Call Center Scheduling Featured Article
Call Centers Adopt Data Analytics to Improve Call Center Scheduling
There may be no corporate function that throws off more data than the corporate call center. Agent performance is measured as every contact is counted, routed, scheduled and scored. Throughout the history of the contact center, much of the analysis of that data has been quantitative in nature like calls received, average hold time, call length, resolution rate.
"Over time, companies added more sophisticated workforce management tools including global scheduling information to help with network call handling, scheduling, real-time adherence-but the data collected was agent performance- and efficiency-related," said John Magliocca, principal consultant for contact center service at outsourcing and management consultancy ISG, in a recent cio.com article.
That's beginning to change. Corporate call centers and call center providers are embracing new analytic tools to dig deeper into the big data they generate. Agents are being asked to handle a wider breadth of issues from more channels, including contacts from social media and online forums, which require advanced skills, better training and real-time guidance. Companies that have been disappointed with the off shored call centers are looking to emerging end-to-end CRM tools to save money on operations.
Software being implemented today takes unstructured voice recordings and analyzes them for content and sentiment. There are efforts to put contact data to work to best understand the current mood of the customer and information that can immediately mold client strategy, but until recently the systems were not robust and the information wasn't useful.
"Companies are applying text and sentiment analysis to this unstructured data, and looking for patterns and trends," said Deepek Advani, vice president of predictive analytics for IBM (News - Alert), which has implemented its Text Analysis and Knowledge Mining (TAKMI) tool at its own call centers. "Many companies are integrating this call center data with their transactional data warehouse to reduce customer churn, and drive up-sell and cross-sell. Call center logs can provide invaluable insight on what customers were calling about, and can also provide insights for future product requirements."
Most contact center operators are implanting emerging call center analytics that bring together real-time and historical data to isolate revenue-related calls, identify agent best practices, predict root causes of their dissatisfaction, or identify what characteristics of a contact lead to costly repeat calls.
Magilocca is keeping an eye on e-learning systems that can proactively determine a call center employee's biggest professional hang-ups by analyzing his/her responses to customer inquiries and suggests training modules to improve performance. Not all the new applications are big-ticket items as low-cost social media listening tools are enabling contact center managers to actively search words and phrases on Twitter (News - Alert) to identify brewing customer complaints or global issue.
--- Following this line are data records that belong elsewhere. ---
(** *** parseFloat

    The handlers call [parseFloat] on strings from which every character
    other than a digit, a dot and a minus sign has been removed.  On those
    the grammar StrDecimalLiteral reduces to: an optional sign, then digits
    with an optional fraction, or a dot followed by digits (its exponent and
    Infinity alternatives need a letter).  [parseFloat] reads the longest
    such prefix and is NaN when there is none. *)

Fixpoint read_digits (s : string) (acc : Z) (count : nat) : Z * nat * string :=
  match s with
  | String c s' =>
      if is_digit c then read_digits s' (10 * acc + digit_value c) (S count)
      else (acc, count, s)
  | EmptyString => (acc, count, s)
  end.

(** The unsigned part: [Some (mantissa, k)] stands for mantissa / 10^k. *)
Definition read_unsigned (s : string) : option (Z * nat) :=
  let '(int_part, int_count, rest) := read_digits s 0 O in
  match rest with
  | String "." rest' =>
      let '(all, frac_count, _) := read_digits rest' int_part O in
      match int_count, frac_count with
      | O, O => None
      | _, _ => Some (all, frac_count)
      end
  | _ =>
      match int_count with
      | O => None
      | _ => Some (int_part, O)
      end
  end.

Fixpoint pow10 (k : nat) : positive :=
  match k with
  | O => 1%positive
  | S k' => (10 * pow10 k')%positive
  end.

Definition decimal_value (negative : bool) (m : Z) (k : nat) : Q :=
  Qmake (if negative then - m else m) (pow10 k).

Definition parseFloat (s : string) : number :=
  let t := trimStart s in
  let '(negative, body) :=
    match t with
    | String "-" t' => (true, t')
    | String "+" t' => (false, t')
    | _ => (false, t)
    end in
  match read_unsigned body with
  | Some (m, k) => Number_value (decimal_value negative m k)
  | None => NaN
  end.

(** *** Day and year arithmetic of Date (ECMA-262, 21.4.1) *)

Definition msPerDay : Z := 86400000.

Definition Day (t : Z) : Z := t / msPerDay.
Definition TimeWithinDay (t : Z) : Z := t mod msPerDay.

Definition isLeapYear (y : Z) : bool :=
  if negb (y mod 4 =? 0) then false
  else if negb (y mod 100 =? 0) then true
  else if negb (y mod 400 =? 0) then false
  else true.

Definition DaysInYear (y : Z) : Z := if isLeapYear y then 366 else 365.

Definition DayFromYear (y : Z) : Z :=
  365 * (y - 1970) + (y - 1969) / 4 - (y - 1901) / 100 + (y - 1601) / 400.

Definition TimeFromYear (y : Z) : Z := msPerDay * DayFromYear y.

(** The year a day number falls in: the estimate by the mean length of a
    year is off by at most one ([YearFromDay_bounds] below), the two tests
    correct it. *)
Definition YearFromDay (d : Z) : Z :=
  let y := 1970 + (400 * d) / 146097 in
  if d <? DayFromYear y then y - 1
  else if DayFromYear (y + 1) <=? d then y + 1
  else y.

Definition YearFromTime (t : Z) : Z := YearFromDay (Day t).

Definition InLeapYear (t : Z) : Z :=
  if isLeapYear (YearFromTime t) then 1 else 0.

Definition DayWithinYear (t : Z) : Z := Day t - DayFromYear (YearFromTime t).

Definition MonthFromTime (t : Z) : Z :=
  let d := DayWithinYear t in
  let l := InLeapYear t in
  if d <? 31 then 0
  else if d <? 59 + l then 1
  else if d <? 90 + l then 2
  else if d <? 120 + l then 3
  else if d <? 151 + l then 4
  else if d <? 181 + l then 5
  else if d <? 212 + l then 6
  else if d <? 243 + l then 7
  else if d <? 273 + l then 8
  else if d <? 304 + l then 9
  else if d <? 334 + l then 10
  else 11.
Also, change management will become a big issue in the integration of the new systems and processes. The more sophisticated analysis must actually deliver more than the more rudimentary analyses of the recent past. Companies will also have to figure how to effectively use the information they generate. The analytics have to drive action, not just insight. It isn't enough to count issues and score sentiment; new solutions have drive agent behavior change or transformations of CRM strategies.
The customer contact industry remains hyper focused on the bottom line that buyers have to be confident that analytics will take out costs and identify new sales opportunities.